The subsets of EEBO-TCP sent through the LDNA processor earlier in the year were intentionally compatible with the periodisation of my thesis, providing windows onto English discourse that could be cross-referenced with the publication of particular bibles. The subsets thus incorporate all transcribed material from EEBO (TCP update 2015) known to have been printed during the following spans:

  • 1520-1539 (cf. Coverdale Bible 1535, Matthew Bible 1537, Great Bible 1539)
  • 1550-1559 (Geneva Bible 1560, Bishops Bible 1568); and
  • 1610-1611 (Douai Old Testament 1609-10, King James Version 1611).

Taking the first and last of these, measuring PMI in windows of discourse around the word “valour”, we find marked change in the prominent associations. Our approach yields plentiful data, and we are still thinking through the challenges of visualisation. In the slide shown, I have coloured associated terms according to the innermost window in which the cooccurring lemma rises to prominence. Thus red terms occur frequently in the narrowest window around valour (+/-1 words), orange terms in the expanded window (+/-10 words) that might approximate the surrounding sentence, green for +/-50 words (which now form the default window size in our public interface) and blue for the wide discursive window of +/-100 words. (Many lemmas appear in more than one window, and the list shown for the later period does not reach to some relevant low frequency items such as “prowess”.)

Poster

What should be visible is a distinction between the use of “valour” as a synonym of value or worth (prominent in the 1520-1539 subset), and the association with conduct in conflict (dominant in the 1610-1611 dataset). Both senses were part of the Latin root “valeo” and, had King James’ translators ventured it, both could have been played upon to make even more “mighty men of valour” in 1611. (One of the exceptions comes at 2 Kings 15:20, where Menachem taxes all gibbor chayil men, “mighty men of wealth” in the KJV.)

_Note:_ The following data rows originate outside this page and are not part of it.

(* ===== verification/DLinks.v ===== *)
(** * Doubly linked lists in memory

    What base/data/nv_list.c and the timer and idle lists of event/nv_loop.c
    share: nodes with [prev] and [next] pointers in a heap (0 is NULL), the
    shape predicate of a well-formed list and the two edits, pushing a node at
    the head and unlinking one.  A node type is any type with the two links
    ([Linked]); the edits change nothing else of a node. *)
From S2P Require Import Prelude.

Class Linked (N : Type) := {
  prev : N -> Z;
  next : N -> Z;
  set_prev : Z -> N -> N;
  set_next : Z -> N -> N;
  prev_set_prev p n : prev (set_prev p n) = p;
  next_set_prev p n : next (set_prev p n) = next n;
  prev_set_next p n : prev (set_next p n) = prev n;
  next_set_next p n : next (set_next p n) = p;
}.
Create Rewrite HintDb links.
#[export] Hint Rewrite @prev_set_prev @next_set_prev @prev_set_next @next_set_next : links.

Definition NULL : Z := 0.

Section lists.
Context {N : Type} `{Linked N}.
Implicit Types (hp : gmap Z N) (addrs : list Z) (a p q : Z) (n : N).

(** A write through a pointer. *)
Definition store (f : N -> N) a hp : outcome (gmap Z N) :=
  n ← deref (hp !! a);
  Ret (<[a := f n]> hp).

(** A write that a NULL test guards. *)
Definition store_if (f : N -> N) a hp : outcome (gmap Z N) :=
  if a =? NULL then Ret hp else store f a hp.

(** [ev->next = *head; ev->prev = NULL; if ( *head) ( *head)->prev = ev; *head = ev] *)
Definition push hp (head : Z) a : outcome (gmap Z N * Z) :=
  hp ← store (fun n => set_prev NULL (set_next head n)) a hp;
  hp ← store_if (set_prev a) head hp;
  Ret (hp, a).

(** Unlink a node: its neighbours are joined, its own links become NULL. *)
Definition unlink hp (head : Z) a : outcome (gmap Z N * Z) :=
  n ← deref (hp !! a);
  hp ← store_if (set_next (next n)) (prev n) hp;
  let head := if prev n =? NULL then next n else head in
  hp ← store_if (set_prev (prev n)) (next n) hp;
  hp ← store (fun n => set_prev NULL (set_next NULL n)) a hp;
  Ret (hp, head).

(** From [p], whose predecessor is [pr], the nodes at [addrs] lead to [q]; the last
    one is [lst]. *)
Fixpoint dseg hp (pr p : Z) addrs (q lst : Z) : Prop :=
  match addrs with
  | [] => p = q /\ pr = lst
  | a :: addrs' =>
      p = a /\ a <> NULL /\ exists n, hp !! a = Some n /\ prev n = pr /\ dseg hp a (next n) addrs' q lst
  end.

Definition dlist hp (head : Z) addrs : Prop :=
  NoDup addrs /\ exists lst, dseg hp NULL head addrs NULL lst.

Lemma dseg_app hp pr p addrs1 addrs2 q lst :
  dseg hp pr p (addrs1 ++ addrs2) q lst <->
  exists m l, dseg hp pr p addrs1 m l /\ dseg hp l m addrs2 q lst.
Proof.
  revert pr p. induction addrs1 as [|a addrs1 IH]; intros pr p; simpl.
  - split; [eauto|]. intros (m & l & [-> ->] & Hd). done.
  - split.
    + intros (-> & Ha & n & E & Hp & (m & l & H1 & H2)%IH). eauto 10.
    + intros (m & l & (-> & Ha & n & E & Hp & H1) & H2). split_and!; auto.
      exists n. split_and!; auto. apply IH. eauto.
Qed.

(** A segment depends only on its own nodes. *)
Lemma dseg_frame hp hp' pr p addrs q lst :
  dseg hp pr p addrs q lst -> (forall a, a ∈ addrs -> hp' !! a = hp !! a) -> dseg hp' pr p addrs q lst.
Proof.
  revert pr p. induction addrs as [|a addrs IH]; intros pr p; simpl; [done|].
  intros (-> & Ha & n & E & Hp & Hd) Heq. split_and!; auto. exists n.
  rewrite Heq by set_solver. split_and!; auto. apply IH; set_solver.
Qed.

Lemma dseg_nonnull hp pr p addrs q lst a : dseg hp pr p addrs q lst -> a ∈ addrs -> a <> NULL /\ is_Some (hp !! a).
Proof.
  revert pr p. induction addrs as [|b addrs IH]; intros pr p Hd Ha; [by apply not_elem_of_nil in Ha|].
  simpl in Hd. destruct Hd as (-> & Hb & n & E & Hp & Hd). apply elem_of_cons in Ha as [->|Ha]; eauto.
Qed.

Lemma dseg_last hp pr p addrs q lst : dseg hp pr p addrs q lst -> lst = default pr (last addrs).
Proof.
  revert pr p. induction addrs as [|a addrs IH]; intros pr p; simpl; [by intros [_ ->]|].
  intros (-> & _ & n & _ & _ & Hd). apply IH in Hd. rewrite Hd, last_cons.
  by destruct (last addrs).
Qed.

Lemma dseg_last_in hp pr p addrs q lst : dseg hp pr p addrs q lst -> addrs <> [] -> lst ∈ addrs.
Proof.
  intros ->%dseg_last Hne. destruct (last addrs) as [c|] eqn:Ec; [|by apply last_None in Ec].
  by apply last_Some_elem_of.
Qed.

(** Redirect the end of a segment: the last node's [next]. *)
Lemma dseg_set_end hp pr p addrs q lst q' :
  dseg hp pr p addrs q lst -> NoDup addrs -> addrs <> [] ->
  exists n, hp !! lst = Some n /\ next n = q /\ dseg (<[lst := set_next q' n]> hp) pr p addrs q' lst.
Proof.
  revert pr p. induction addrs as [|a addrs IH]; intros pr p Hd Hnd Hne; [done|].
  destruct Hd as (-> & Ha & n & E & Hp & Hd). apply NoDup_cons in Hnd as [Hna Hnd].
  destruct addrs as [|b addrs].
  - destruct Hd as [Hq ->]. exists n. split_and!; auto. simpl. split_and!; auto.
    exists (set_next q' n). autorewrite with links. by rewrite lookup_insert_eq.
  - destruct (IH a (next n)) as (n' & E' & Hq & Hd'); auto.
    exists n'. split_and!; auto. split_and!; auto. exists n.
    rewrite lookup_insert_ne; [done|]. intros ->.
    apply Hna. by eapply dseg_last_in.
Qed.

(** Redirect the start of a segment: the first node's [prev]. *)
Lemma dseg_set_begin hp pr p addrs q lst pr' :
  dseg hp pr p addrs q lst -> NoDup addrs -> addrs <> [] ->
  exists n, hp !! p = Some n /\ p ∈ addrs /\ dseg (<[p := set_prev pr' n]> hp) pr' p addrs q lst.
Proof.
  destruct addrs as [|a addrs]; [done|]. intros (-> & Ha & n & E & Hp & Hd) [Hna Hnd]%NoDup_cons _.
  exists n. split_and!; [done|set_solver|]. split_and!; auto. exists (set_prev pr' n).
  autorewrite with links. rewrite lookup_insert_eq. split_and!; auto.
  eapply dseg_frame; [done|]. intros b Hb. rewrite lookup_insert_ne; [done|set_solver].
Qed.

Lemma store_eq f a hp n : hp !! a = Some n -> store f a hp = Ret (<[a := f n]> hp).
Proof. intros E. unfold store. by rewrite E. Qed.

Lemma store_if_eq f a hp n :
  a <> NULL -> hp !! a = Some n -> store_if f a hp = Ret (<[a := f n]> hp).
Proof.
  intros Ha E. unfold store_if, store. destruct (Z.eqb_spec a NULL); [done|]. by rewrite E.
Qed.

Lemma push_spec hp head addrs a n :
  dlist hp head addrs -> ~ (a ∈ addrs) -> a <> NULL -> hp !! a = Some n ->
  exists hp', push hp head a = Ret (hp', a) /\ dlist hp' a (a :: addrs) /\
    (forall x, ~ (x ∈ a :: addrs) -> hp' !! x = hp !! x).
Proof.
  intros [Hnd (lst & Hd)] Hna Ha E. unfold push, store at 1. rewrite E. cbn [deref mbind outcome_bind].
  set (n1 := set_prev NULL (set_next head n)). set (hp1 := <[a := n1]> hp).
  assert (prev n1 = NULL /\ next n1 = head) as [Hp1 Hn1] by (unfold n1; by autorewrite with links).
  assert (dseg hp1 NULL head addrs NULL lst) as Hd1.
  { eapply dseg_frame; [done|]. intros b Hb. unfold hp1. rewrite lookup_insert_ne; [done|set_solver]. }
  destruct (decide (addrs = [])) as [->|Hne].
  - destruct Hd1 as [-> _]. simpl. eexists. split_and!; [done| |].
    + split; [apply NoDup_singleton|]. exists a. split_and!; auto. exists n1.
      unfold hp1. by rewrite lookup_insert_eq.
    + intros x Hx. unfold hp1. rewrite lookup_insert_ne; [done|set_solver].
  - destruct (dseg_set_begin _ _ _ _ _ _ a Hd1 Hnd Hne) as (nh & Eh & Hin & Hd2).
    destruct (dseg_nonnull _ _ _ _ _ _ head Hd1 Hin) as [Hh0 _].
    rewrite (store_if_eq _ _ _ nh) by done. cbn [mbind outcome_bind].
    eexists. split_and!; [done| |].
    + split; [by constructor|]. exists lst. split_and!; auto. exists n1.
      rewrite lookup_insert_ne by set_solver. unfold hp1 at 1. rewrite lookup_insert_eq.
      split_and!; auto. by rewrite Hn1.
    + intros x Hx. unfold hp1. rewrite !lookup_insert_ne; [done|set_solver..].
Qed.

Lemma unlink_spec hp head addrs1 a addrs2 :
  dlist hp head (addrs1 ++ a :: addrs2) ->
  exists hp' head' n', unlink hp head a = Ret (hp', head') /\ dlist hp' head' (addrs1 ++ addrs2) /\
    (forall x, ~ (x ∈ addrs1 ++ a :: addrs2) -> hp' !! x = hp !! x) /\
    hp' !! a = Some n' /\ prev n' = NULL /\ next n' = NULL.
Proof.
  intros [Hnd (lst & Hd)]. apply dseg_app in Hd as (m & la & Hd1 & Hd2).
  destruct Hd2 as (-> & Ha & n & E & Hp & Hd2). subst la.
  apply NoDup_app in Hnd as (Hnd1 & Hdis & Hnd2). apply NoDup_cons in Hnd2 as [Hna2 Hnd2].
  assert (~ (a ∈ addrs1)) as Hna1 by set_solver.
  unfold unlink. rewrite E. cbn [deref mbind outcome_bind].
  (* the predecessor *)
  assert (exists hp1 head', store_if (set_next (next n)) (prev n) hp = Ret hp1 /\
    head' = (if prev n =? NULL then next n else head) /\
    dseg hp1 NULL head' addrs1 (next n) (prev n) /\
    (forall x, ~ (x ∈ addrs1) -> hp1 !! x = hp !! x)) as (hp1 & head' & -> & -> & Hs1 & Hf1).
  { destruct (decide (addrs1 = [])) as [->|Hne].
    - destruct Hd1 as [-> Hpr]. unfold store_if. rewrite <- Hpr. simpl. eexists _, _. by split_and!.
    - pose proof (dseg_last_in _ _ _ _ _ _ Hd1 Hne) as Hin.
      destruct (dseg_nonnull _ _ _ _ _ _ _ Hd1 Hin) as [Hp0 _].
      destruct (dseg_set_end _ _ _ _ _ _ (next n) Hd1 Hnd1 Hne) as (np & Ep & _ & Hs).
      rewrite (store_if_eq _ _ _ np) by done. eexists _, _. split_and!; [done|done| |].
      + destruct (Z.eqb_spec (prev n) NULL); done.
      + intros x Hx. rewrite lookup_insert_ne; [done|set_solver]. }
  cbn [mbind outcome_bind]. set (head' := if prev n =? NULL then next n else head) in *.
  assert (dseg hp1 a (next n) addrs2 NULL lst) as Hd2'.
  { eapply dseg_frame; [exact Hd2|]. intros b Hb. apply Hf1. set_solver. }
  (* the successor *)
  assert (exists hp2 lst', store_if (set_prev (prev n)) (next n) hp1 = Ret hp2 /\
    dseg hp2 (prev n) (next n) addrs2 NULL lst' /\
    (forall x, ~ (x ∈ addrs2) -> hp2 !! x = hp1 !! x)) as (hp2 & lst' & -> & Hs2 & Hf2).
  { destruct (decide (addrs2 = [])) as [->|Hne].
    - destruct Hd2' as [-> _]. simpl. eexists _, _. split_and!; [done|done|done|done].
    - destruct (dseg_set_begin _ _ _ _ _ _ (prev n) Hd2' Hnd2 Hne) as (nn & En & Hin & Hs).
      destruct (dseg_nonnull _ _ _ _ _ _ _ Hd2' Hin) as [Hn0 _].
      rewrite (store_if_eq _ _ _ nn) by done. eexists _, _. split_and!; [done|done|].
      intros x Hx. rewrite lookup_insert_ne; [done|set_solver]. }
  cbn [mbind outcome_bind].
  assert (hp2 !! a = Some n) as E2 by (rewrite Hf2, Hf1 by done; done).
  unfold store. rewrite E2. cbn [deref mbind outcome_bind].
  eexists _, _, _. split_and!; [done| | |by rewrite lookup_insert_eq|by autorewrite with links..].
  - split; [apply NoDup_app; set_solver|]. exists lst'. apply dseg_app.
    exists (next n), (prev n). split; (eapply dseg_frame; [eassumption|]); intros b Hb.
    + rewrite lookup_insert_ne by set_solver. apply Hf2. set_solver.
    + rewrite lookup_insert_ne by set_solver. done.
  - intros x Hx. rewrite lookup_insert_ne by set_solver. rewrite Hf2, Hf1 by set_solver. done.
Qed.

(** Unlinking a node that is in no list (its links are NULL) makes the head NULL:
    the whole list is lost. *)
Lemma unlink_unlinked hp head a n :
  hp !! a = Some n -> prev n = NULL -> next n = NULL ->
  exists hp', unlink hp head a = Ret (hp', NULL) /\ forall x, x <> a -> hp' !! x = hp !! x.
Proof.
  intros E Hp Hn. unfold unlink, store. rewrite E. cbn [deref mbind outcome_bind]. rewrite Hp, Hn. simpl.
  rewrite E. simpl. eexists. split; [done|]. intros x Hx. by rewrite lookup_insert_ne.
Qed.

(** A write that keeps the links keeps every list. *)
Lemma dseg_payload hp f a n pr p addrs q lst :
  prev (f n) = prev n -> next (f n) = next n -> hp !! a = Some n ->
  dseg hp pr p addrs q lst -> dseg (<[a := f n]> hp) pr p addrs q lst.
Proof.
  intros Hp Hn E. revert pr p. induction addrs as [|b addrs IH]; intros pr p; simpl; [done|].
  intros (-> & Hb & m & Em & Hpm & Hd). split_and!; auto.
  destruct (decide (a = b)) as [->|].
  - rewrite E in Em. injection Em as <-. exists (f n). rewrite lookup_insert_eq, Hp, Hn.
    split_and!; auto.
  - exists m. rewrite lookup_insert_ne by done. split_and!; auto.
Qed.

Lemma dlist_payload hp f a n head addrs :
  prev (f n) = prev n -> next (f n) = next n -> hp !! a = Some n ->
  dlist hp head addrs -> dlist (<[a := f n]> hp) head addrs.
Proof. intros Hp Hn E [Hnd (lst & Hd)]. split; [done|]. exists lst. by apply dseg_payload. Qed.

(** The node at the head of the rest of a list, and what follows it. *)
Lemma dlist_at hp head addrs1 a addrs2 :
  dlist hp head (addrs1 ++ a :: addrs2) ->
  exists n, hp !! a = Some n /\ a <> NULL /\ next n = default NULL (List.head addrs2).
Proof.
  intros [_ (lst & (m & la & _ & (_ & Ha & n & E & _ & Hd))%dseg_app)]. exists n. split_and!; auto.
  destruct addrs2 as [|b addrs2]; simpl in *; [by destruct Hd|by destruct Hd].
Qed.

Lemma dlist_head hp head addrs : dlist hp head addrs -> head = default NULL (List.head addrs).
Proof. intros [_ (lst & Hd)]. destruct addrs as [|a addrs]; simpl in Hd; [by destruct Hd|by destruct Hd]. Qed.

(** The edits change only links: anything that does not read them is kept. *)
Section payload.
Context {T : Type} (g : N -> T).
Hypothesis g_prev : forall p n, g (set_prev p n) = g n.
Hypothesis g_next : forall p n, g (set_next p n) = g n.

Lemma store_payload f a hp hp' :
  (forall n, g (f n) = g n) -> store f a hp = Ret hp' -> forall x, g <$> hp' !! x = g <$> hp !! x.
Proof.
  intros Hf. unfold store. destruct (hp !! a) as [n|] eqn:E; simpl; [|done]. intros [= <-] x.
  destruct (decide (x = a)) as [->|]; [|by rewrite lookup_insert_ne].
  rewrite lookup_insert_eq, E. simpl. by rewrite Hf.
Qed.

Lemma store_if_payload f a hp hp' :
  (forall n, g (f n) = g n) -> store_if f a hp = Ret hp' -> forall x, g <$> hp' !! x = g <$> hp !! x.
Proof. intros Hf. unfold store_if. case_match; [by intros [= <-]|by apply store_payload]. Qed.

Lemma push_payload hp head a hp' head' :
  push hp head a = Ret (hp', head') -> forall x, g <$> hp' !! x = g <$> hp !! x.
Proof.
  unfold push. intros (hp1 & E1 & (hp2 & E2 & [= <- <-])%bind_inv)%bind_inv x.
  rewrite (store_if_payload _ _ _ _ (g_prev _) E2).
  apply (store_payload _ _ _ _ (fun n => eq_trans (g_prev _ _) (g_next _ _)) E1).
Qed.

Lemma unlink_payload hp head a hp' head' :
  unlink hp head a = Ret (hp', head') -> forall x, g <$> hp' !! x = g <$> hp !! x.
Proof.
  unfold unlink. intros (n & _ & (hp1 & E1 & (hp2 & E2 & (hp3 & E3 & [= <- <-])%bind_inv)%bind_inv)%bind_inv)%bind_inv x.
  rewrite (store_payload _ _ _ _ (fun n => eq_trans (g_prev _ _) (g_next _ _)) E3).
  rewrite (store_if_payload _ _ _ _ (g_prev _) E2).
  apply (store_if_payload _ _ _ _ (g_next _) E1).
Qed.
End payload.

End lists.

Inevitably, the set of observations I could draw from this investigation are not part of the bottom-up process that LDNA strives to achieve. But the exercise has helped me to think through some different ways we will want to be able to interrogate our data and to study the effects of some different baselines for our expectation calculations. And it demonstrates, I think, the valour of conducting semantic enquiries through discursive windows.

_____

Notes

Thesis quotations are from: I. C. Hine, “Englishing the Bible in early modern Europe: The case of Ruth”, PhD thesis (University of Sheffield, 2014), p. 163. These numbers reflect searches conducted through the Chadwyck EEBO interface using its variant spelling option.

The datasets employed in my thesis are not quite identical to those used by the project: LDNA uses a slightly expanded version of the EEBO-TCP collection (last updated early 2015) with its spelling regularised and tokens lemmatised locally using MorphAdorner.